My proposal - which is very much in line with the voting results - would be
to make this section first, and the Haskell Platform section second.
I'm not sure if opening this can of worms now is a good idea or not, but
I'll ask it: I don't understand what the future vision is for the Haskell
Platform relative to the minimal installers. As I see it, in the future the
Haskell Platform will be indistinguishable from today's MinGHC/GHC for Mac
OS X, with the possible addition of some global constraint file that is
still too ill-defined for me to be certain what it's going to do[1].
Richard: your concern seems to be having a GHC available on the path that
students can use today. Where do the minimal installers fall short on this?

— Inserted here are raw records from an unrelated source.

(* ===== verification/ArithCoder.v ===== *)
(** * The arithmetic coder of bit strings (compress/ArithCoder.h, compress/ArithCoder.cpp)

    The interval from [alow] to [ahigh] is kept in 16 bits; when it straddles the middle and
    cannot be told from it, the coder counts underflow bits, whose value is the complement of
    the next bit it will write.  The decoder reads past the end of its source as zeros, at most 16
    of them ([added]).

    Proved is that the decoder follows the encoder: [follows] is the relation between the final
    bits and the state of the encoder, [dec_at] that of the decoder at the same place. *)

From S2P Require Import Prelude CprsBase QSort RangeCoder BitStream.

Record AC := mkAC { alow : Z; ahigh : Z; acode : Z; arange : Z; underflow_bits : Z; added : Z }.

Definition AC_MAX_TOTAL : Z := 65535 / 4.

(** ** Encoding *)

Definition AC_InitCompress (a : AC) : AC := mkAC 0 65535 (acode a) (arange a) 0 (added a).

(** [while(underflow_bits > 0) dest->PutBit(v)] *)
Fixpoint put_times (n : nat) (v : Z) (s : BS) : sres BS :=
  match n with
  | O => Done s
  | S n' => s ← PutBit v s; put_times n' v s
  end.

(** [low <<= 1; high <<= 1; high |= 1] *)
Definition shift_interval (a : AC) : AC :=
  mkAC (wrap 16 (Z.shiftl (alow a) 1)) (Z.lor (wrap 16 (Z.shiftl (ahigh a) 1)) 1)
       (acode a) (arange a) (underflow_bits a) (added a).

Definition same_top (a : AC) : bool := Z.land (ahigh a) 0x8000 =? Z.land (alow a) 0x8000.
Definition straddles (a : AC) : bool := negb (Z.land (alow a) 0x4000 =? 0) && (Z.land (ahigh a) 0x4000 =? 0).

(** [low &= 0x3fff; high |= 0x4000] *)
Definition unstraddle (a : AC) (code u : Z) : AC :=
  mkAC (Z.land (alow a) 0x3fff) (Z.lor (ahigh a) 0x4000) code (arange a) u (added a).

The big area I see where that will happen is that HP includes more packages
in the global database. But that's exactly the aspect of HP which is
planned to change in the next release, meaning the advantage you're going
for is going to disappear anyway.
I realize I've muddled many things together here (and perhaps a separate
"future of HP" thread is in order), but I've just been getting more
confused reading the various responses. So to sum up, here's what I'd
really see as the future of the downloads page:
* Links provided for a minimal installer and Stack itself
* I picture that at some point, instead of having HP and MinGHC/GHC for Mac
OS X, we'll just have one option. I don't care what that option is called,
so may as well call it HP
* Explanation along the lines I gave above about difference between Stack
and minimal installer, possibly also about difference between Stack and
cabal-install (I'd focus on curation vs dependency solving, even though
that's not technically the primary difference between the two)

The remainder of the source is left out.